__REQUIRED ACTION__
From the material below, copy out each line with the word "variants" in it.
◆ ◆ ◆
(** * libtiled property types: a shallow embedding of src/libtiled/propertytype.cpp

    The file follows the C++ source top to bottom: the value container
    ([QVariant]), the base class [PropertyType], [EnumPropertyType],
    [ClassPropertyType] and the registry [PropertyTypes].  The definitions come
    first, the theorems about them afterwards. *)

From Stdlib Require Import ZArith List String Ascii Lia Bool DecimalString.
From stdpp Require Import base option list numbers strings relations.
Import ListNotations.

Set Warnings "-register-all".

(** ** The C++ [int]

    Indices, ids, flag masks and the id counter are [int]s.  They are modelled
    as [Z] with the 32-bit two's-complement wrap-around written out where the
    source can leave the range: the shift [1 << i] and the increment of the id
    counter.  Where C++ leaves the result of such an operation undefined (a
    shift by 32 or more, an increment at [INT_MAX]), the model follows what
    the two's-complement machines the program is built for compute: the shift
    count is taken modulo 32 and the increment wraps around. *)

Definition int_min : Z := (- 2 ^ 31)%Z.
Definition int_max : Z := (2 ^ 31 - 1)%Z.

Definition in_int (z : Z) : Prop := (int_min <= z <= int_max)%Z.

Definition wrap_int (z : Z) : Z := ((z + 2 ^ 31) mod 2 ^ 32 - 2 ^ 31)%Z.

(** [1 << i] on [int]s: [2^i] below bit 31, [INT_MIN] at bit 31.  The language
    defines the shift for [0 <= i < 32] only; from 32 on the count is taken
    modulo 32, as the shift instruction does ([1 << 32] is [1]). *)
Definition shl1 (i : Z) : Z := wrap_int (Z.shiftl 1 (i mod 32)).

(** ** QString helpers (Qt) *)

Definition comma : ascii := ","%char.

Definition QString_isEmpty (s : string) : bool :=
  match s with EmptyString => true | String _ _ => false end.
(** X23: a quickstart binds the eight standard packages in their
    dependency order, each without its dependencies and quietly, and
    nothing else; the package named on the command line, [--search],
    [--no-deps] and the bind arguments play no part, and a missing package
    name is no error. *)
Theorem command_quickstart opts :
  cli_bind.list_ opts = false ->
  cli_bind.quickstart opts = true ->
  List.filter cli_bind.is_bind (cli_bind.command env opts)
  = map (quickstart_bind (cli_bind.choose_install_path env opts))
        ["platform"; "arch"; "os"; "python"; "rez"; "rezgui"; "setuptools"; "pip"]
  /\ (forall message, cli_bind.ParserError message ∉ cli_bind.command env opts)
  /\ (forall name verbose, cli_bind.FindBindModule name verbose ∉ cli_bind.command env opts).
Proof.
  intros Hl Hq. split; [apply command_quickstart_binds; assumption |].
  assert (Hshape : forall e, e ∈ cli_bind.command env opts ->
            cli_bind.is_bind e = true
            \/ (exists text, e = cli_bind.Print text)
            \/ (exists variants, e = cli_bind.PrintPackageList variants)).
  { intros e Hin. unfold cli_bind.command in Hin. rewrite Hl, Hq in Hin.
    cbv zeta in Hin.
    pose proof (bind_each_other (cli_bind.choose_install_path env opts)
                  cli_bind.quickstart_names [] []) as Hother.
    destruct (cli_bind.bind_each env _ cli_bind.quickstart_names [] [])
      as [trace variants]. simpl in Hother.
    apply elem_of_app in Hin as [Hin | Hin].
    - assert (Htrace : e ∈ trace -> cli_bind.is_bind e = true
                                    \/ (exists text, e = cli_bind.Print text)
                                    \/ (exists variants, e = cli_bind.PrintPackageList variants)).
      { intros Ht. destruct (Hother e Ht) as [Hnil | [Hb | Hp]];
          [inversion Hnil | auto | auto]. }
      destruct variants as [| v vs]; [auto |].
      apply elem_of_app in Hin as [Hin | Hin]; [auto |].
      repeat (apply elem_of_cons in Hin as [-> | Hin]; [eauto |]).
      inversion Hin.
    - apply list_elem_of_singleton in Hin as ->. eauto. }
  split.
  - intros message Hin.
    destruct (Hshape _ Hin) as [Hb | [[text Heq] | [variants Heq]]]; discriminate.
  - intros name verbose Hin.
    destruct (Hshape _ Hin) as [Hb | [[text Heq] | [variants Heq]]]; discriminate.
Qed.

End BindFacts.

(** * Properties of rez.cli.context *)

Section ContextFacts.

Context {ResolvedContext : Type}.
Variable env : @cli_context.Env ResolvedContext.

Import cli_context.
(** * dendrite-monolith-server: the startup orchestrator

    A shallow embedding of [cmd/dendrite-monolith-server/main.go].

    [main] is straight-line Go: it builds the shared infrastructure, calls
    the nine component registrars, assembles the router on
    [http.DefaultServeMux], launches one or two listener goroutines and
    blocks in [select {}].  The embedding has three layers.

    - Values, events and the mutable process state ([GoState]): handles
      have an identity, every external call is recorded in a chronological
      trace with the argument and result values it saw.
    - The sequential part of [main] (lines 50-89) is the monadic program
      [main_setup], written statement for statement in a state-and-panic
      monad.
    - Lines 92-115 and the two goroutine bodies are a small-step machine
      ([exec]) whose schedules interleave the main goroutine with the
      listener goroutines.

    Everything [main] calls lives outside this file of the repository.
    A callee is modelled by what Go guarantees about any call: it either
    returns or panics.  Which calls panic, what the public rooms store
    constructor reports and the command line are fixed by a [World]. *)

From Stdlib Require Import List String Ascii Bool Arith ZArith Lia.
Import ListNotations.
Open Scope string_scope.
Open Scope list_scope.

(** ** Values *)

(** What a handle is a handle of: one kind per value-producing call of
    [main]. *)
Inductive kind :=
| KCfg | KBase | KAccountDB | KDeviceDB | KKeyDB | KFederation | KKeyRing
| KAlias | KInput | KQuery
| KEDUCache | KEDUInput | KTxnCache | KASQuery | KFedSender
| KEDUProducer | KPublicRoomsDB.

Definition kind_eqb (a b : kind) : bool :=
  match a, b with
  | KCfg, KCfg | KBase, KBase | KAccountDB, KAccountDB
  | KDeviceDB, KDeviceDB | KKeyDB, KKeyDB | KFederation, KFederation
  | KKeyRing, KKeyRing | KAlias, KAlias | KInput, KInput | KQuery, KQuery
  | KEDUCache, KEDUCache | KEDUInput, KEDUInput | KTxnCache, KTxnCache
  | KASQuery, KASQuery | KFedSender, KFedSender
  | KEDUProducer, KEDUProducer | KPublicRoomsDB, KPublicRoomsDB => true
  | _, _ => false
  end.

(** Go values as [main] sees them.  [VHandle k n] is the [n]-th object
    allocated by the process; two handles are the same instance exactly
    when their numbers agree.  Field selections, [&x] and the three HTTP
    handler constructors are kept symbolic. *)
Inductive value :=
| VNil
| VStr (s : string)
| VErr (msg : string)
| VHandle (k : kind) (id : nat)
| VField (v : value) (field : string)
| VAddrOf (v : value)
| VWrapCORS (h : value)
| VWrapBasicAuth (h creds : value)
| VPromHandler.

(** The allocated object a value refers to, if any. *)
Fixpoint handle_of (v : value) : option (kind * nat) :=
  match v with
  | VHandle k n => Some (k, n)
  | VField v' _ => handle_of v'
  | VAddrOf v' => handle_of v'
  | _ => None
  end.

Definition is_nil (v : value) : bool :=
  match v with VNil => true | _ => false end.



(** ** Functions called by [main] *)

Inductive fn :=
| ParseMonolithFlags | NewBaseDendrite | Close
| CreateAccountsDB | CreateDeviceDB | CreateKeyDB | CreateFederationClient
| CreateKeyRing
| SetupRoomServerComponent | cache_New | SetupEDUServerComponent
| transactions_New | SetupAppServiceAPIComponent
| SetupFederationSenderComponent | SetupClientAPIComponent
| NewEDUServerProducer | SetupFederationAPIComponent
| SetupMediaAPIComponent | NewPublicRoomsServerDatabase
| SetupPublicRoomsAPIComponent | SetupSyncAPIComponent
| WrapHandlerInCORS | promhttp_Handler | WrapHandlerInBasicAuth.

(** The nine [Setup...Component] functions are the registrars. *)
Definition is_registrar (f : fn) : bool :=
  match f with
  | SetupRoomServerComponent | SetupEDUServerComponent
  | SetupAppServiceAPIComponent | SetupFederationSenderComponent
  | SetupClientAPIComponent | SetupFederationAPIComponent
  | SetupMediaAPIComponent | SetupPublicRoomsAPIComponent
  | SetupSyncAPIComponent => true
  | _ => false
  end.

Definition registrars : list fn :=
  [ SetupRoomServerComponent; SetupEDUServerComponent;
    SetupAppServiceAPIComponent; SetupFederationSenderComponent;
    SetupClientAPIComponent; SetupFederationAPIComponent;
    SetupMediaAPIComponent; SetupPublicRoomsAPIComponent;
    SetupSyncAPIComponent ].

Definition fn_eqb (a b : fn) : bool :=
  match a, b with
  | ParseMonolithFlags, ParseMonolithFlags
  | NewBaseDendrite, NewBaseDendrite | Close, Close
  | CreateAccountsDB, CreateAccountsDB | CreateDeviceDB, CreateDeviceDB
  | CreateKeyDB, CreateKeyDB
  | CreateFederationClient, CreateFederationClient
  | CreateKeyRing, CreateKeyRing
  | SetupRoomServerComponent, SetupRoomServerComponent
  | cache_New, cache_New
  | SetupEDUServerComponent, SetupEDUServerComponent
  | transactions_New, transactions_New
  | SetupAppServiceAPIComponent, SetupAppServiceAPIComponent
  | SetupFederationSenderComponent, SetupFederationSenderComponent
  | SetupClientAPIComponent, SetupClientAPIComponent
  | NewEDUServerProducer, NewEDUServerProducer
  | SetupFederationAPIComponent, SetupFederationAPIComponent
  | SetupMediaAPIComponent, SetupMediaAPIComponent
  | NewPublicRoomsServerDatabase, NewPublicRoomsServerDatabase
  | SetupPublicRoomsAPIComponent, SetupPublicRoomsAPIComponent
  | SetupSyncAPIComponent, SetupSyncAPIComponent
  | WrapHandlerInCORS, WrapHandlerInCORS
  | promhttp_Handler, promhttp_Handler
  | WrapHandlerInBasicAuth, WrapHandlerInBasicAuth => true
  | _, _ => false
  end.

(** ** Listeners and servers *)

Inductive listener := Plain | TLS.

Definition listener_eqb (a b : listener) : bool :=
  match a, b with
  | Plain, Plain | TLS, TLS => true
  | _, _ => false
  end.

(** [http.Server] with the fields the program can observe.  [main] never
    assigns [Handler]; net/http serves [http.DefaultServeMux] when it is
    nil, which is [None] here. *)
Record Server := mkServer {
  Addr : string;
  WriteTimeout : Z;
  Handler : option value
}.

(** ** Events *)

Inductive level := InfoLevel | FatalLevel | PanicLevel.

Inductive event :=
| ECall (f : fn) (args rets : list value)   (* a call that returned *)
| ECallPanic (f : fn) (args : list value)   (* a call that panicked *)
| EDefer (f : fn) (recv : value)            (* [defer recv.f()] *)
| ERunDeferred (f : fn) (recv : value)      (* a deferred call runs *)
| EHandle (pattern : string) (h : value)    (* [http.Handle] *)
| ELog (l : level) (msg : string) (v : value)
| EPanic
| EGo (g : listener)                        (* a [go] statement *)
| EListen (g : listener) (s : Server)       (* ListenAndServe[TLS] entered *)
| EServe (g : listener) (path : string) (h : option value)
| EReturn (g : listener) (err : string)     (* ListenAndServe[TLS] returned *)
| EExit (code : nat).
◆ ◆ ◆
__EXERCISE OUTPUT__
            \/ (exists variants, e = cli_bind.PrintPackageList variants)).
      as [trace variants]. simpl in Hother.
                                    \/ (exists variants, e = cli_bind.PrintPackageList variants)).
      destruct variants as [| v vs]; [auto |].
    destruct (Hshape _ Hin) as [Hb | [[text Heq] | [variants Heq]]]; discriminate.
    destruct (Hshape _ Hin) as [Hb | [[text Heq] | [variants Heq]]]; discriminate.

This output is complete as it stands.